• [WORK ORDER]:
Look through the records below for the line with "Lemma analyze_and_finish_no_download X". Return that line and each one after it up to and including the line with "(** *** The quota *)", exactly.

Data items:

--------

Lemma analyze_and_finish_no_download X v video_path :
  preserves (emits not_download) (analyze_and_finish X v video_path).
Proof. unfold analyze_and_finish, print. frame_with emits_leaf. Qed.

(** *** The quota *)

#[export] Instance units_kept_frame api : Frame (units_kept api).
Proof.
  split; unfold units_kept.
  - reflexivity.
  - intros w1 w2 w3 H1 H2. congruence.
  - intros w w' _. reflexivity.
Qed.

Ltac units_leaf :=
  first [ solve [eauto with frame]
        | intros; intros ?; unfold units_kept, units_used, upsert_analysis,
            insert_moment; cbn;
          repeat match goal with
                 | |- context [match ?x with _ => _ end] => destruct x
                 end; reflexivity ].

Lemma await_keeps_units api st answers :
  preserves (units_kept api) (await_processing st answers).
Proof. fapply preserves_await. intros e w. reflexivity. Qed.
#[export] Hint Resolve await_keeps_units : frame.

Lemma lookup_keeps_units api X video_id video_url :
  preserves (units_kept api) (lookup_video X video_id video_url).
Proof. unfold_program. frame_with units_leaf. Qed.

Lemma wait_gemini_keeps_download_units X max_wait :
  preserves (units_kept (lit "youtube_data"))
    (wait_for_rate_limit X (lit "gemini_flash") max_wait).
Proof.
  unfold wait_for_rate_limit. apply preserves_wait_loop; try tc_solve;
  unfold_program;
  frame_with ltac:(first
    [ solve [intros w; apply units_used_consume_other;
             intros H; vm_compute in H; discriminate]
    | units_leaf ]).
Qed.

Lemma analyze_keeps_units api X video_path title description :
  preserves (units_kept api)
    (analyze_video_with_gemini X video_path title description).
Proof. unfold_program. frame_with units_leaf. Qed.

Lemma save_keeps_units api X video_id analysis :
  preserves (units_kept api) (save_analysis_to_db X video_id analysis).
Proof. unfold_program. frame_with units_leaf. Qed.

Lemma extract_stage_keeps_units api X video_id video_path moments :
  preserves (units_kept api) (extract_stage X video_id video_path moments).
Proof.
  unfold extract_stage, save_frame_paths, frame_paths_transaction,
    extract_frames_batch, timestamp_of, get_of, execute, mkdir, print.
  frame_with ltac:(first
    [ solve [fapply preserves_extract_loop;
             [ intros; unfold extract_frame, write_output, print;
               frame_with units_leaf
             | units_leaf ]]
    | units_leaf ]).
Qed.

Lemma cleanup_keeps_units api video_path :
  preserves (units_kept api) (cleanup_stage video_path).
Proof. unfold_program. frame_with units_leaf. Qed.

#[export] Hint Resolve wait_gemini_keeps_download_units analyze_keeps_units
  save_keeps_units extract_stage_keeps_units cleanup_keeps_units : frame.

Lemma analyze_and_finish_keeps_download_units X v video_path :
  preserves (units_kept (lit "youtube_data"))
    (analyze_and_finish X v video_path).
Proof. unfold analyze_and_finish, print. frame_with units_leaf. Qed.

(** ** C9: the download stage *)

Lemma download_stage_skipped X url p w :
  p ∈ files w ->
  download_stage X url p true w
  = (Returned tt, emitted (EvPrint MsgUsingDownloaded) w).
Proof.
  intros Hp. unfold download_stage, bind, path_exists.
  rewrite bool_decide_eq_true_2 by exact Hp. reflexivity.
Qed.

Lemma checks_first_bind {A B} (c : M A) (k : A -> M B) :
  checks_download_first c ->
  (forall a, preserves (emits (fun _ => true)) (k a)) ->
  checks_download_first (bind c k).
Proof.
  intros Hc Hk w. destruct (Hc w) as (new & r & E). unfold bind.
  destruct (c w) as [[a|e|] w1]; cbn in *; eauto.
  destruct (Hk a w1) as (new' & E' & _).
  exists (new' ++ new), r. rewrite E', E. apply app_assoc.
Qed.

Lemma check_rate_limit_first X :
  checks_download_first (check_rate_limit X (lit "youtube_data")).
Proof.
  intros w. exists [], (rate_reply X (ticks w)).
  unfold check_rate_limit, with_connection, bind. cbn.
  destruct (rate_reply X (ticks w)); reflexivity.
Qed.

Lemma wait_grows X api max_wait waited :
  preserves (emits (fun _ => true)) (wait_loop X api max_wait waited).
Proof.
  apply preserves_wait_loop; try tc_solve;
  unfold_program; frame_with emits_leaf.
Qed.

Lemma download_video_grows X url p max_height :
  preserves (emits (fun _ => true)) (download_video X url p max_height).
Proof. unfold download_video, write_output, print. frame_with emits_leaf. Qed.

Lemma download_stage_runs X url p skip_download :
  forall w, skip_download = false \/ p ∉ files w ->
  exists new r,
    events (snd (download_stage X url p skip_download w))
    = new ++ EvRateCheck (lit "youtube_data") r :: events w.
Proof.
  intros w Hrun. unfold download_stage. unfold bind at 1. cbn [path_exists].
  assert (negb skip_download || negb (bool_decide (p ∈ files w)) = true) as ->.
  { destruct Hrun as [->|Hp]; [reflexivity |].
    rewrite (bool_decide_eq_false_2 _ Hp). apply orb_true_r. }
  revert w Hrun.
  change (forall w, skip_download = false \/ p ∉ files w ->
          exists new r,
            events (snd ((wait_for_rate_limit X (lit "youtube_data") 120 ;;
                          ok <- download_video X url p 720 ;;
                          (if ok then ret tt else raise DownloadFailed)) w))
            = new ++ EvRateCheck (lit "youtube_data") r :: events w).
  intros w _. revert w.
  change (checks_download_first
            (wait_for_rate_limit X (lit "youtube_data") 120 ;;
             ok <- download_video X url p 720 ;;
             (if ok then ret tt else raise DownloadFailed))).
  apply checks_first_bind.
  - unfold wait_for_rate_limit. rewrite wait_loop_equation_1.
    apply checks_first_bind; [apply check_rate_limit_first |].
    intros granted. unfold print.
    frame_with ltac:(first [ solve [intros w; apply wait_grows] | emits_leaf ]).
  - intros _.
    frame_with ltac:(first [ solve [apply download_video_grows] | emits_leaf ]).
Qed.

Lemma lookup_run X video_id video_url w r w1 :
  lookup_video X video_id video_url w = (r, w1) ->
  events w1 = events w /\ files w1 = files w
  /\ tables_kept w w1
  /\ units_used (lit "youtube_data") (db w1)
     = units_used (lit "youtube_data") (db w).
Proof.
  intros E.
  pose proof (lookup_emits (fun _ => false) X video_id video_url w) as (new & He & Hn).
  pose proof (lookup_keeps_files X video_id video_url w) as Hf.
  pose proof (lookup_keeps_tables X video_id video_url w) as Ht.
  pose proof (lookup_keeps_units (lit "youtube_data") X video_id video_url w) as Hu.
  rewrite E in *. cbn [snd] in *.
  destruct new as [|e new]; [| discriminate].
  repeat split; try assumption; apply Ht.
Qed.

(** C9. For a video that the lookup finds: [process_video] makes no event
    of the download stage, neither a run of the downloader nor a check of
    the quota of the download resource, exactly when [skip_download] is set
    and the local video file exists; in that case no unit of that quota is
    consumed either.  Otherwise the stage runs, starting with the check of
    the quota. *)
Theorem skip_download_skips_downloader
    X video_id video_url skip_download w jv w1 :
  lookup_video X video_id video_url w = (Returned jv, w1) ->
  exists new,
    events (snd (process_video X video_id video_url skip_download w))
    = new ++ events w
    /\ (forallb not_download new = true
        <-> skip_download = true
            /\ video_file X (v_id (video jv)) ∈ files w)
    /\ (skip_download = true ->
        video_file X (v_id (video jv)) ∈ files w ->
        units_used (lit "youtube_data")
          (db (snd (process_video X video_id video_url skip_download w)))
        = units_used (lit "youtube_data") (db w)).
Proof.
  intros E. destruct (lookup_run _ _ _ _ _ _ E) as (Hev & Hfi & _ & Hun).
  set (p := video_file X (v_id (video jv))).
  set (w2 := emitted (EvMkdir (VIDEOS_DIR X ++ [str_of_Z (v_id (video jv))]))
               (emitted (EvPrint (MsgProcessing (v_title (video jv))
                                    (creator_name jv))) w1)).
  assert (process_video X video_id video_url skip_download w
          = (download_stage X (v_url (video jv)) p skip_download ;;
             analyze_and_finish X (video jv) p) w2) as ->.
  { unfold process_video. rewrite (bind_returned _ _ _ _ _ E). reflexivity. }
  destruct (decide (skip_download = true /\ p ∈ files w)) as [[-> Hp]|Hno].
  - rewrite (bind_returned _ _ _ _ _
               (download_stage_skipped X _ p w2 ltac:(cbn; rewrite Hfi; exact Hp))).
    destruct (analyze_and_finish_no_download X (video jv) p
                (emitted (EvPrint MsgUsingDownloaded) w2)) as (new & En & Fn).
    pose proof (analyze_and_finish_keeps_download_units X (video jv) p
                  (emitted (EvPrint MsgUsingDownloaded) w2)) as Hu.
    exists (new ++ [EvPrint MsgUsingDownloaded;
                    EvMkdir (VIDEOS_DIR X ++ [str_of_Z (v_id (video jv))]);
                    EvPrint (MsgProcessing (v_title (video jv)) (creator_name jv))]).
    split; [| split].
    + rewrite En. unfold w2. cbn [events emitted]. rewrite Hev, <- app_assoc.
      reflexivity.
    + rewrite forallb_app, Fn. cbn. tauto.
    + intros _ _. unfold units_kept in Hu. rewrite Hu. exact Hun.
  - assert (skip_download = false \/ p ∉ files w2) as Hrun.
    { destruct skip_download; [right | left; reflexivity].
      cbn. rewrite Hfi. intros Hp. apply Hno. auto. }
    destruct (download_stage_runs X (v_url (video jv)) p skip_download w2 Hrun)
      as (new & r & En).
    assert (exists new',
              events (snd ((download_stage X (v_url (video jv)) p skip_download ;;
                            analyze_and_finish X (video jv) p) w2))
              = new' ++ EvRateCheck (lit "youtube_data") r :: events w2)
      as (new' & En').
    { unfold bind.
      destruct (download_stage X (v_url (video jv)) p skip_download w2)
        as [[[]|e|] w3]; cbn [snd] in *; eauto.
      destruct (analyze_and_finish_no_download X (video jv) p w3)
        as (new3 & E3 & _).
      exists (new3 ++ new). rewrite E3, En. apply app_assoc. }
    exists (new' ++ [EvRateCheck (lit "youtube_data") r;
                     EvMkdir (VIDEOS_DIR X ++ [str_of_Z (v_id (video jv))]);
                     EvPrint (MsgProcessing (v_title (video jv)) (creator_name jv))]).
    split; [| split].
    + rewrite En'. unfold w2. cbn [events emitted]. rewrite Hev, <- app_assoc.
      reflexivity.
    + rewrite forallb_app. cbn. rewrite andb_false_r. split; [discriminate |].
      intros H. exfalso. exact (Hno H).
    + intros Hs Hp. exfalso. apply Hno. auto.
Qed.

--------

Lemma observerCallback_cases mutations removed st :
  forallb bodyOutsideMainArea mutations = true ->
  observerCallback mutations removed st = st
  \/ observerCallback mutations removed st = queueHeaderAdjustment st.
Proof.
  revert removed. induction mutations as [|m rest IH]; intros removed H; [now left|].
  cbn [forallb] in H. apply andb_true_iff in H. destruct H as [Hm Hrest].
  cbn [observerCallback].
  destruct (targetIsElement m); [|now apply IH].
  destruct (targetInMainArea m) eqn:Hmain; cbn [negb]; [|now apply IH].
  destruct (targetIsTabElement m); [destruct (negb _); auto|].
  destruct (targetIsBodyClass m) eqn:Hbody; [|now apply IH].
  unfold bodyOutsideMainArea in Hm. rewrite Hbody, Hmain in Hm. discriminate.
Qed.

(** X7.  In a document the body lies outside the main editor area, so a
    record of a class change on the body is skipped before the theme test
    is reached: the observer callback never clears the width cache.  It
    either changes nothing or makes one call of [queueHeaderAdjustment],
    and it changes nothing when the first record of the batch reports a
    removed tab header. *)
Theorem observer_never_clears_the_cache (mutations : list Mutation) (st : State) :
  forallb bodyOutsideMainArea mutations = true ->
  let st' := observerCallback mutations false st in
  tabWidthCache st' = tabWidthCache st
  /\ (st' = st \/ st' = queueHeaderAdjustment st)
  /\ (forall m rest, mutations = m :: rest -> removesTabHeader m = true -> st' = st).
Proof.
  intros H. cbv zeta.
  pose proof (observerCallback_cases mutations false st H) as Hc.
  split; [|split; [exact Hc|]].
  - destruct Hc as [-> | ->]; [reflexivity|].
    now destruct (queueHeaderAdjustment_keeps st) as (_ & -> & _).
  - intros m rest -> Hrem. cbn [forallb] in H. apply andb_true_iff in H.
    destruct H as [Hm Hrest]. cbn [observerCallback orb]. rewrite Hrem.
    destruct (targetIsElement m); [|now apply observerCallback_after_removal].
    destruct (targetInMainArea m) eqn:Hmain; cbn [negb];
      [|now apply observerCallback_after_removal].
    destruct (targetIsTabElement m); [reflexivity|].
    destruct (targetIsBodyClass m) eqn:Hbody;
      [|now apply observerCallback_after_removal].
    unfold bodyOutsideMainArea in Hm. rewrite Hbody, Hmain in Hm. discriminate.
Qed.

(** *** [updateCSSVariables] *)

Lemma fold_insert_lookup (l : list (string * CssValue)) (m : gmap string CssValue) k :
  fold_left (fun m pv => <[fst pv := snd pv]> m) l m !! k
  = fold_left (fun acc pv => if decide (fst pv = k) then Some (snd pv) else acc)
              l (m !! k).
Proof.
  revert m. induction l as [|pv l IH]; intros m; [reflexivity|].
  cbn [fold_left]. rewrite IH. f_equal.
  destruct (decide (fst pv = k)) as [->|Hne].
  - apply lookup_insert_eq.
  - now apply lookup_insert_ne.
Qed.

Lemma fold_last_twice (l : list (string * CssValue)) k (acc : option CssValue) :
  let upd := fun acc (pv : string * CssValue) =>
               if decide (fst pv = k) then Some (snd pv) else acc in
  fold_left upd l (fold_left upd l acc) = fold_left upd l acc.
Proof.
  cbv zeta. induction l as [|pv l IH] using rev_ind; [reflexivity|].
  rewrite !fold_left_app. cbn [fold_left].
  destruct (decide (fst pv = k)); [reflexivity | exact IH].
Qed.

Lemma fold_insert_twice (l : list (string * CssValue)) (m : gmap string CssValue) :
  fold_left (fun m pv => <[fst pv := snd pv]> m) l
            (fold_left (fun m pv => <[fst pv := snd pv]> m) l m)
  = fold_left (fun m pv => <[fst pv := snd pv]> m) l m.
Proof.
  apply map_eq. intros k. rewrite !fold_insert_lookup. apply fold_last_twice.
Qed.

--------

• [REPLY]:
Lemma analyze_and_finish_no_download X v video_path :
  preserves (emits not_download) (analyze_and_finish X v video_path).
Proof. unfold analyze_and_finish, print. frame_with emits_leaf. Qed.

(** *** The quota *)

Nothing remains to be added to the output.